*PROBLEM DESCRIPTION:*
Across the data below, in how many lines does the word "Hopen" appear? Give only the number.

Saved data entries

Lemma observe_header p chunk :
  length (header p) = 4%nat -> 0 <= header_len p < 4 -> expected_frame_len p = None ->
  0 < len chunk -> header_len p + len chunk <= 4 ->
  exists h, copy_at (header p) (header_len p) chunk = Some h /\
    foldl observe_byte p chunk = with_header p h (header_len p + len chunk).
Proof.
  intros Hl Hh He Hc Hn. destruct p as [ni ci cf hd hl ex sn]; cbn in *. subst ex.
  destruct hd as [|h0 [|h1 [|h2 [|h3 [|]]]]]; try (cbn in Hl; lia).
  assert (hl = 0 \/ hl = 1 \/ hl = 2 \/ hl = 3) as Hcase by lia.
  destruct chunk as [|c0 [|c1 [|c2 [|c3 [|c4 chunk]]]]]; rewrite ?len_cons, ?len_nil in *; try lia;
    try (pose proof (len_nonneg chunk); lia);
    destruct Hcase as [-> | [-> | [-> | ->]]]; try lia; eexists; (split; [vm_compute; reflexivity|]);
    reflexivity.
Qed.

Lemma observe_step_ok p bs :
  wf_probe p -> bytes_ok bs -> bs <> [] ->
  exists taken rest, taken <> [] /\ bs = taken ++ rest /\
    observe_step p bs = Ok (foldl observe_byte p taken, rest).
Proof.
  intros (Hl & Hok & Hh & He) Hbs Hne.
  assert (0 < len bs) by (destruct bs; [done|rewrite len_cons; len_pos; lia]).
  unfold observe_step. destruct (expected_frame_len p) as [e|] eqn:Hx.
  - destruct He as (Hh0 & Hs & Hu). unfold saturating_sub. rewrite Z.max_r by lia.
    set (k := Z.min (e - current_frame_seen p) (len bs)).
    exists (take (Z.to_nat k) bs), (drop (Z.to_nat k) bs).
    assert (len (take (Z.to_nat k) bs) = k) as Hk by (rewrite len_take; subst k; lia).
    split_and!; [intros Hz; rewrite Hz, len_nil in Hk; lia|by rewrite take_drop|].
    unfold saturating_add. rewrite Z.min_r by (unfold usize_max, u64_max, u32_max in *; lia).
    assert (slice bs k (len bs) = Some (drop (Z.to_nat k) bs)) as ->.
    { rewrite slice_some by (unfold k; lia). f_equal. apply take_ge. rewrite length_drop. unfold len. lia. }
    cbn [or_panic]. rewrite bind_Ok. f_equal. f_equal.
    destruct (Z.leb_spec e (current_frame_seen p + k)).
    + rewrite (observe_payload_full p e); [done|done| |lia]. intros Hz. rewrite Hz, len_nil in Hk. lia.
    + rewrite (observe_payload p e), Hk by (done || lia). done.
  - unfold saturating_sub. rewrite Z.max_r by lia. set (k := Z.min (4 - header_len p) (len bs)).
    exists (take (Z.to_nat k) bs), (drop (Z.to_nat k) bs).
    assert (len (take (Z.to_nat k) bs) = k) as Hk by (rewrite len_take; subst k; lia).
    split_and!; [intros Hz; rewrite Hz, len_nil in Hk; lia|by rewrite take_drop|].
    assert (slice bs k (len bs) = Some (drop (Z.to_nat k) bs)) as ->.
    { rewrite slice_some by (unfold k; lia). f_equal. apply take_ge. rewrite length_drop. unfold len. lia. }
    assert (slice bs 0 k = Some (take (Z.to_nat k) bs)) as ->.
    { rewrite slice_some by (unfold k; lia). by rewrite Z.sub_0_r, drop_0. }
    destruct (observe_header p (take (Z.to_nat k) bs)) as (h & Hc & Hf); [done..|lia|lia|].
    cbn [or_panic]. rewrite bind_Ok, Hc. cbn [or_panic]. rewrite !bind_Ok, Hf, Hk. unfold with_header.
    case_match; done.
Qed.

(** Observing a chunk is observing its bytes, one after the other. *)
Lemma observe_bytes p bs :
  wf_probe p -> bytes_ok bs -> observe p bs = Ok (foldl observe_byte p bs).
Proof.
  intros Hp Hbs. unfold observe.
  assert (forall fuel, (length bs <= fuel)%nat -> observe_loop fuel p bs = Ok (foldl observe_byte p bs)) as Hf;
    [|by apply Hf].
  remember (length bs) as n eqn:Hn. assert (length bs <= n)%nat as Hle by lia. clear Hn.
  revert p bs Hp Hbs Hle; induction n as [|n IH]; intros p bs Hp Hbs Hle fuel Hfuel.
  { destruct bs; [by destruct fuel|cbn in Hle; lia]. }
  destruct bs as [|b bs0]; [by destruct fuel|]. remember (b :: bs0) as bs eqn:Hb.
  destruct (observe_step_ok p bs) as (taken & rest & Ht & Heq & Hs); [done|done|by subst|].
  assert (length rest < length bs)%nat as Hr by (rewrite Heq, length_app; destruct taken; [done|cbn; lia]).
  destruct fuel as [|fuel]; [lia|]. rewrite Hb. cbn [observe_loop]. rewrite <- Hb, Hs. rewrite bind_Ok.
  assert (bytes_ok taken /\ bytes_ok rest) as [Hbt Hbr] by (rewrite Heq in Hbs; by apply Forall_app in Hbs).
  rewrite IH; [|by apply wf_observe_bytes|done|lia|lia]. by rewrite Heq, foldl_app.
Qed.

(** ** Counting frames *)

(** A frame on the wire: its length and its payload. *)
Definition wire_frame (body : list Z) : list Z := be_bytes 4 (len body) ++ body.

Definition idle (p : RelayFrameProbe) : Prop :=
  wf_probe p /\ expected_frame_len p = None /\ header_len p = 0.

Lemma observe_wire_header p n :
  idle p -> is_u32 n ->
  foldl observe_byte p (be_bytes 4 n) = with_header p (be_bytes 4 n) 4.
Proof.
  intros ((Hl & _ & _) & He & Hh) Hn.
  destruct (observe_header p (be_bytes 4 n)) as (h & Hc & Hf); rewrite ?be_bytes_len by lia; [done|lia|done|lia|lia|].
  rewrite Hf, Hh, be_bytes_len by lia. rewrite Hh in Hc.
  assert (h = be_bytes 4 n) as ->; [|done].
  assert (length (be_bytes 4 n) = 4%nat) as Hb by (pose proof (be_bytes_len 4 n); unfold len in *; lia).
  rewrite copy_at_some in Hc by (unfold len; lia). apply (inj Some) in Hc as <-.
  replace (Z.to_nat (0 + len (be_bytes 4 n))) with 4%nat by (unfold len; lia).
  rewrite drop_ge by lia. change (Z.to_nat 0) with 0%nat. by rewrite take_0, app_nil_r.
Qed.

Lemma observe_wire_frame p body :
  idle p -> bytes_ok body -> len body <= u32_max ->
  let p' := foldl observe_byte p (wire_frame body) in
  idle p' /\ frames_started p' = saturating_add u64_max (frames_started p) 1 /\
  frames_completed p' = saturating_add u64_max (frames_completed p) 1.
Proof.
  intros Hp Hok Hl p'. len_pos. assert (is_u32 (len body)) as Hu by (unfold is_u32; lia).
  assert (wf_probe p') as Hwf.
  { apply wf_observe_bytes; [apply Hp|]. apply Forall_app_2; [by apply be_bytes_ok|done]. }
  unfold p', wire_frame in *. rewrite foldl_app, observe_wire_header in * by done. unfold with_header in *.
  replace (4 <? 4) with false in * by lia. rewrite be_val_u32_bytes in * by done.
  destruct (Z.eqb_spec (len body) 0) as [H0|H0].
  - rewrite (len_0_nil body H0) in *. by split_and!.
  - rewrite (observe_payload_full _ (len body)) in *; try done; try (cbn; lia).
    all: intros ->; by rewrite len_nil in H0.
Qed.

(** A frame that is cut short. *)
Lemma observe_wire_partial p body (j : nat) :
  idle p -> bytes_ok body -> len body <= u32_max -> (j < length (wire_frame body))%nat ->
  let p' := foldl observe_byte p (take j (wire_frame body)) in
  frames_started p' = (if (j <? 4)%nat then frames_started p else saturating_add u64_max (frames_started p) 1) /\
  frames_completed p' = frames_completed p.
Proof.
  intros Hp Hok Hl Hj p'. len_pos. assert (is_u32 (len body)) as Hu by (unfold is_u32; lia).
  assert (length (be_bytes 4 (len body)) = 4%nat) as Hb by (pose proof (be_bytes_len 4 (len body)); unfold len in *; lia).
  unfold p', wire_frame in *. rewrite length_app, Hb in Hj. destruct (Nat.ltb_spec j 4) as [Hj4|Hj4].
  - rewrite take_app_le by lia. destruct Hp as ((Hpl & _ & _) & He & Hh). destruct j as [|j]; [done|].
    destruct (observe_header p (take (S j) (be_bytes 4 (len body)))) as (h & _ & ->);
      rewrite ?len_take, ?Hh; unfold len in *; try lia; try done.
    unfold with_header. by replace (_ <? 4) with true by lia.
  - rewrite take_app_ge, foldl_app, observe_wire_header, Hb by (done || lia). unfold with_header.
    replace (4 <? 4) with false by lia. rewrite be_val_u32_bytes by done.
    replace (len body =? 0) with false by (unfold len; lia).
    rewrite (observe_payload _ (len body)); [done|done|]. cbn. rewrite len_take. unfold len. lia.
Qed.

Lemma observe_wire_frames p bodies :
  idle p -> Forall bytes_ok bodies -> Forall (fun b => len b <= u32_max) bodies ->
  frames_started p + len bodies <= u64_max -> frames_completed p + len bodies <= u64_max ->
  let p' := foldl observe_byte p (concat (map wire_frame bodies)) in
  idle p' /\ frames_started p' = frames_started p + len bodies /\
  frames_completed p' = frames_completed p + len bodies.
Proof.
  intros Hp Hok. revert p Hp; induction Hok as [|b bodies Hb Hok IH]; intros p Hp Hl Hs Hc.
  { rewrite len_nil, !Z.add_0_r. done. }
  apply Forall_cons in Hl as [Hlb Hl]. rewrite len_cons in *. len_pos. cbn [map concat]. rewrite foldl_app.
  destruct (observe_wire_frame p b) as (Hp' & Hs' & Hc'); [done..|].
  unfold saturating_add in Hs', Hc'. rewrite Z.min_r in Hs', Hc' by lia.
  destruct (IH (foldl observe_byte p (wire_frame b))) as (? & -> & ->); [done|done|lia|lia|].
  split; [done|]. lia.
Qed.

Lemma foldM_observe p chunks :
  wf_probe p -> Forall bytes_ok chunks ->
  foldM observe p chunks = Ok (foldl observe_byte p (concat chunks)).
Proof.
  intros Hp Hc. revert p Hp; induction Hc as [|c chunks Hc Hcs IH]; intros p Hp; cbn [foldM concat]; [done|].
  rewrite observe_bytes by done. rewrite bind_Ok, foldl_app. apply IH. by apply wf_observe_bytes.
Qed.

(** ** The copy loop *)

(** One direction: what was written is what was read, the target is shut exactly
    when the source ended, and the counters describe what was written. *)
Definition dir_inv (total out input : list Z) (d : DirectionState) (shut : bool) : Prop :=
  total = out ++ input /\ (eof d = true -> input = []) /\ shut = eof d /\
  probe d = foldl observe_byte new_probe out /\ copied (stats d) = Z.min u64_max (len out).

Definition copy_inv (a b : list Z) (st : CopyState) : Prop :=
  dir_inv a (b_out st) (a_in st) (a_to_b st) (b_shut st) /\
  dir_inv b (a_out st) (b_in st) (b_to_a st) (a_shut st).

Lemma copy_inv_new a b : copy_inv a b (new_copy a b).
Proof. by repeat split. Qed.

Lemma observe_read_ok total out input d shut (n : nat) :
  bytes_ok total -> dir_inv total out input d shut -> (n <= length input)%nat ->
  exists d', observe_read d (take n input) = Ok d' /\ eof d' = eof d /\
    dir_inv total (out ++ take n input) (drop n input) d' (eof d).
Proof.
  intros Hok (Ht & He & Hs & Hp & Hc) Hn. rewrite Ht in Hok. apply Forall_app in Hok as [Hout Hin].
  assert (bytes_ok (take n input)) as Hch by by apply Forall_take.
  unfold observe_read. rewrite Hp, observe_bytes by (apply wf_observe_bytes || done; apply wf_new_probe || done).
  rewrite bind_Ok. eexists; split; [done|]. cbn [eof]. split; [done|]. unfold dir_inv; cbn.
  split_and!; [by rewrite <- app_assoc, take_drop| |done|by rewrite foldl_app|].
  - intros Hx. by rewrite (He Hx), drop_nil.
  - rewrite Hc, len_app. len_pos. unfold saturating_add. lia.
Qed.

Lemma copy_a_inv a b st n ok :
  bytes_ok a -> copy_inv a b st -> enabled st (Read A n ok) = true ->
  match copy_a st n ok with
  | Ok st' => copy_inv a b st' /\
      (length (a_in st') + (if eof (a_to_b st') then 0 else 1) <
       length (a_in st) + (if eof (a_to_b st) then 0 else 1))%nat /\
      b_in st' = b_in st /\ b_to_a st' = b_to_a st
  | Err _ => ok = false
  | _ => False
  end.
Proof.
  intros Hok [Ha Hb] He. unfold enabled, read_ok in He. unfold copy_a.
  assert (eof (a_to_b st) = false) as Hopen by (destruct (eof (a_to_b st)); [lia|done]).
  destruct (Z.eqb_spec n 0) as [->|Hn].
  - assert (a_in st = []) as Hnil by (apply len_0_nil; len_pos; destruct (Z.eqb_spec (len (a_in st)) 0); lia).
    destruct Ha as (Ht & Hx & Hs & Hp & Hc). rewrite Hopen. split_and!; cbn; try done. lia.
  - destruct (Z.eqb_spec (len (a_in st)) 0) as [H0|H0]; [lia|].
    destruct (observe_read_ok _ _ _ _ _ (Z.to_nat n) Hok Ha) as (d & Hd & Hde & Hi); [unfold len in *; lia|].
    rewrite slice_some by lia. rewrite drop_0, Z.sub_0_r. cbn [or_panic]. rewrite bind_Ok, Hd.
    cbn [map_err]. rewrite bind_Ok. destruct ok; cbn [negb]; [|done].
    destruct Ha as (_ & _ & Hs & _). rewrite Hopen. split_and!; cbn; try done.
    + split; [|done]. cbn. by rewrite Hs.
    + rewrite Hde, Hopen, length_drop. unfold len in *. lia.
Qed.
(* ===== verification/DisplayRecord.v ===== *)
(** * Display records

    The binary records of the display stream, from the second half of
    [apps/talos_protocol/src/lib.rs]: the builders the helper sends frames with and
    [decode_display_record], which the viewers run on every record a peer sends.
    The decoder is characterised exactly: it accepts precisely the encodings of
    well-formed records. *)

From S2P Require Import Prelude Bytes.

Definition DISPLAY_RECORD_FRAME_BEGIN : Z := 1.
Definition DISPLAY_RECORD_FRAME_END : Z := 3.
Definition DISPLAY_RECORD_KEYFRAME : Z := 4.
Definition DISPLAY_RECORD_MOVE_RECT : Z := 5.
Definition DISPLAY_RECORD_ATLAS_H264 : Z := 6.
Definition DISPLAY_RECORD_EXPERIMENTAL_ATLAS_COMMANDS : Z := 7.
Definition DISPLAY_RECORD_EXPERIMENTAL_ATLAS_COMMANDS_CHUNK : Z := 8.
Definition DISPLAY_ATLAS_H264_FLAG_KEYFRAME : Z := 1.
Definition DISPLAY_EXPERIMENTAL_ATLAS_CHUNK_FLAG_PROGRESSIVE : Z := 1.
Definition DISPLAY_EXPERIMENTAL_ATLAS_CHUNK_FLAG_FINAL : Z := 2.

Record DisplayAtlasRect := {
  dst_x : Z;
  dst_y : Z;
  width : Z;
  height : Z;
  atlas_x : Z;
  atlas_y : Z;
}.

Inductive DisplayRecord :=
| FrameBegin (frame_id width height : Z)
| FrameEnd (frame_id : Z)
| Keyframe (frame_id width height raw_len : Z) (payload : list Z)
| MoveRect (frame_id src_x src_y dst_x dst_y width height : Z)
| AtlasH264 (frame_id flags atlas_width atlas_height : Z)
    (rects : list DisplayAtlasRect) (payload : list Z)
| ExperimentalAtlasCommands (frame_id atlas_width atlas_height : Z)
    (rects : list DisplayAtlasRect) (tile_commands : list Z)
| ExperimentalAtlasCommandsChunk
    (frame_id flags chunk_index chunk_count atlas_width atlas_height : Z)
    (rects : list DisplayAtlasRect) (tile_commands : list Z).

Inductive DisplayRecordParseError := TooShort | LengthMismatch | InvalidPayload.

(** ** Builders *)

Definition build_display_record (message_type : Z) (payload : list Z) : list Z :=
  [message_type] ++ le_bytes 4 (as_u32 (len payload)) ++ payload.

Definition build_display_frame_begin (frame_id width height : Z) : list Z :=
  build_display_record DISPLAY_RECORD_FRAME_BEGIN
    (le_bytes 8 frame_id ++ le_bytes 4 width ++ le_bytes 4 height).

Definition build_display_frame_end (frame_id : Z) : list Z :=
  build_display_record DISPLAY_RECORD_FRAME_END (le_bytes 8 frame_id).

Definition build_display_move_rect (frame_id src_x src_y dst_x dst_y width height : Z) : list Z :=
  build_display_record DISPLAY_RECORD_MOVE_RECT
    (le_bytes 8 frame_id ++ le_bytes 4 src_x ++ le_bytes 4 src_y ++
     le_bytes 4 dst_x ++ le_bytes 4 dst_y ++ le_bytes 4 width ++ le_bytes 4 height).

Definition build_display_keyframe (frame_id width height raw_len : Z) (payload : list Z) : list Z :=
  build_display_record DISPLAY_RECORD_KEYFRAME
    (le_bytes 8 frame_id ++ le_bytes 4 width ++ le_bytes 4 height ++
     le_bytes 4 raw_len ++ payload).

(** The body of the [for rect in rects] loop of the three atlas builders. *)
Definition rect_bytes (rect : DisplayAtlasRect) : list Z :=
  le_bytes 4 (dst_x rect) ++ le_bytes 4 (dst_y rect) ++
  le_bytes 4 (width rect) ++ le_bytes 4 (height rect) ++
  le_bytes 4 (atlas_x rect) ++ le_bytes 4 (atlas_y rect).

Definition rects_bytes (rects : list DisplayAtlasRect) : list Z := concat (map rect_bytes rects).

Definition build_display_atlas_h264 (frame_id flags atlas_width atlas_height : Z)
    (rects : list DisplayAtlasRect) (payload : list Z) : list Z :=
  build_display_record DISPLAY_RECORD_ATLAS_H264
    (le_bytes 8 frame_id ++ le_bytes 4 flags ++ le_bytes 4 atlas_width ++
     le_bytes 4 atlas_height ++ le_bytes 4 (as_u32 (len rects)) ++
     rects_bytes rects ++ payload).

Definition build_display_experimental_atlas_commands (frame_id atlas_width atlas_height : Z)
    (rects : list DisplayAtlasRect) (tile_commands : list Z) : list Z :=
  build_display_record DISPLAY_RECORD_EXPERIMENTAL_ATLAS_COMMANDS
    (le_bytes 8 frame_id ++ le_bytes 4 atlas_width ++ le_bytes 4 atlas_height ++
     le_bytes 4 (as_u32 (len rects)) ++ le_bytes 4 (as_u32 (len tile_commands)) ++
     rects_bytes rects ++ tile_commands).

Definition build_display_experimental_atlas_commands_chunk
    (frame_id flags chunk_index chunk_count atlas_width atlas_height : Z)
    (rects : list DisplayAtlasRect) (tile_commands : list Z) : list Z :=
  build_display_record DISPLAY_RECORD_EXPERIMENTAL_ATLAS_COMMANDS_CHUNK
    (le_bytes 8 frame_id ++ le_bytes 4 flags ++ le_bytes 4 chunk_index ++
     le_bytes 4 chunk_count ++ le_bytes 4 atlas_width ++ le_bytes 4 atlas_height ++
     le_bytes 4 (as_u32 (len rects)) ++ le_bytes 4 (as_u32 (len tile_commands)) ++
     rects_bytes rects ++ tile_commands).

(** ** The decoder *)

Record ParsedDisplayRecord := { message_type : Z; payload : list Z }.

*SOLVED PROBLEM:*
4